Читаем Иные песни полностью

Длинный разговор, теперь Мбула его кормит. Чем дальше, тем лучше; он выздоровеет. Остальные вышли, мы разговаривали спокойно. Понятное дело, он начал с самообвинений. Это плохая форма, особенно сейчас; я убедил его. Каков самый наибольший триумф? Не сбежать, когда смерть напротив. Иногда можно плюнуть ей в лицо и уйти, но, бывает, необходимо заплатить полную цену; но мы не сбегаем. Именно в таком огне закаляется истинная Форма. Он это понял. (Сейчас я размышляю: я лгал? Обманывал? Действительно ли коленица была моим наибольшим триумфом?) Я знал, что он ждал этих слов. Ведь я был точно таким, как он, солодость нельзя до конца забыть, до смерти мы тоскуем по этой несовершенности, времени больших потенций. Он хотел схватить меня за руку, но еще не мог. Это я сжимал его руку, наверное, он это почувствовал. Вообще не плакал. Он сильный, так. Мбула говорит, что боль должна быть ужасная. Значит, говорить: будущее, Александрия, да ладно уже, куплю им этот дом, перееду сам, где он еще выздоровеет быстрее, чем в антосе Навуходоносора? Какие-то неуклюжие шутки (но смеятся он еще не мог), рассказы про александрийские романсы, выдумывает, нет, какая разница; ему уже хорошо, а будет лучше. Как только Мбула позволит, мы возвращаемся на север. Взять самого лучшего текнитеса в Эгипте — полгода, и не останется и следа. Итак, я остался коленицким виктором, победил самого Чернокнижника. Ха! У меня отличный сын. Алитея тащит меня танцевать. Черт, как же я устал.


24 септембриса

Он сгнил бы по пути в Александрию, и мы похоронили его в саванне над Черепаховой Рекой.

III


ШУЛИМА АМИТАСЕ

Край солнечного диска коснулся края стены Старого Города. Виктика наконец-то вырвалась из затора на Канопийском Тракте и свернула в северную поперечную улочку. Остановилась она перед узким зданием с давно уже не ремонтированным фасадом. Пан Бербелек и Анеис Панатакис сошли здесь; фактор кивнул вознице, чтобы тот подождал.

После этого он энергично постучал в главную дверь. Практически сразу же им открыла старая невольница с двумя малышами, вцепившимися в ее юбку. При этом она кричала на пахлави кому-то, находившемуся в глубине коридора, так что Анеису пришлось обратить ее внимание, резко хлопнув в ладоши. Только лишь после того она глянула на прибывших, поклонилась и раскрыла дверь пошире… Они вошли.
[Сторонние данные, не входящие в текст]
Definition MaxFriendsLimit : int := 50.
Definition MaxIgnoreLimit : int := 50.
Definition FriendResultListFull : u32 := 0x01.
Definition FriendResultAddedOnline : u32 := 0x06.
Definition FriendResultAddedOffline : u32 := 0x07.
Definition FriendResultAlready : u32 := 0x08.
Definition FriendResultSelf : u32 := 0x09.
Definition FriendResultIgnoreSelf : u32 := 0x0B.
Definition FriendResultIgnoreAlready : u32 := 0x0D.
Definition FriendResultIgnoreAdded : u32 := 0x0E.
Definition FriendResultIgnoreFull : u32 := 0x10.

Record FriendInfo := { fi_GUID : u64; fi_Note : string; fi_Status : u8; fi_Area : u32; fi_Level : u32; fi_ClassID : u32 }.
Record FriendsList := { Friends : list FriendInfo; Ignored : list u64 }.
Record AddFriendResult := { ar_Result : u32; ar_Status : u8; ar_Area : u32; ar_Level : u32; ar_ClassID : u32 }.
Definition result_only (r : u32) : AddFriendResult := {| ar_Result := r; ar_Status := 0; ar_Area := 0; ar_Level := 0; ar_ClassID := 0 |}.

Inductive friend_event :=
| FriendEventStatusChange (RealmID : u32) (PlayerGUID : u64) (Status : u8) (Area Level ClassID : u32) (NotifyPlayers : list u64)
| FriendEventAdded (RealmID : u32) (PlayerGUID FriendGUID : u64) (FriendName Note : string)
| FriendEventRemoved (RealmID : u32) (PlayerGUID FriendGUID : u64)
| FriendEventNoteUpdate (RealmID : u32) (PlayerGUID FriendGUID : u64) (Note : string)
| CharEventCharsDisconnectedUnhealthyGW (RealmID : u32) (GatewayID : string) (CharactersGUID : list u64).
Inductive char_err := ErrDB | ErrPublish | ItemsTemplateNotFound.

Record friends_state := {
  social : gmap u32 (list FriendEntry);
  onlineInfoByGUID : gmap u64 OnlinePlayerInfo;
  friendsService : bool
}.
Definition with_social (t : gmap u32 (list FriendEntry)) (s : friends_state) : friends_state :=
  {| social := t; onlineInfoByGUID := onlineInfoByGUID s; friendsService := friendsService s |}.
Definition with_online (t : gmap u64 OnlinePlayerInfo) (s : friends_state) : friends_state :=
  {| social := social s; onlineInfoByGUID := t; friendsService := friendsService s |}.
Abbreviation M A := (go friends_state friend_event char_err A).

(** ** The table *)
Definition rows_of (realmID : u32) : M (list FriendEntry) :=
  s ← gets id;
  rows ← deref (social s !! realmID);
  ext ErrDB ;; mret rows.
Definition set_rows (realmID : u32) (f : list FriendEntry -> list FriendEntry) : M unit :=
  rows ← rows_of realmID;
  modify (fun s => with_social (<[realmID := f rows]> (social s)) s).
Definition is_row (player friend : u64) (flags : u8) (e : FriendEntry) : bool :=
  (PlayerGUID e =? player) && (FriendGUID e =? friend) && (Flags e =? flags).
Невольница прошлепала вглубь дома, не переставая кричать, теперь уже, явно, кого-то призывая. Пан Бербелек вопросительно глянул на фактора; тот ждал, машинально пощипывая себя за бороду. Из открытых проходов в помещения, располагающиеся справа и слева, время от времени выглядывали доулосы, слуги, дети. По заваленному всяким хламом коридору достойно промаршировал полосатый кот; зашипев на пана Бербелека, он выскочил на улицу сквозь не прикрытую дверь.

По лестнице спустилась пожилая эгиптянка в черной химате и серой юбке. Измазанная мукой женщина остановила ее, но эгиптянка отправила ее жестом головы. У нее были седые волосы, что в Александрии было чрезвычайной редкостью.

— Эстлос. Анеис. — Пану Бербелеку пожилая женщина поклонилась, Анеиса одарила холодным взглядом.

— Так я пойду, — поспешно сказал Панатакис и сбежал к ожидавшей виктике.

Оба оглянулись, глядели, как он уезжал. Кот тем временем вернулся и с протяжным урчанием стал тереться о ноги эгиптянки. Где-то на задах дома варили медовуху, запах тек нараставшей волной; Иероним почувствовал, как рот наполняется слюной. Он сглотнул, переложил рыкту в левую руку.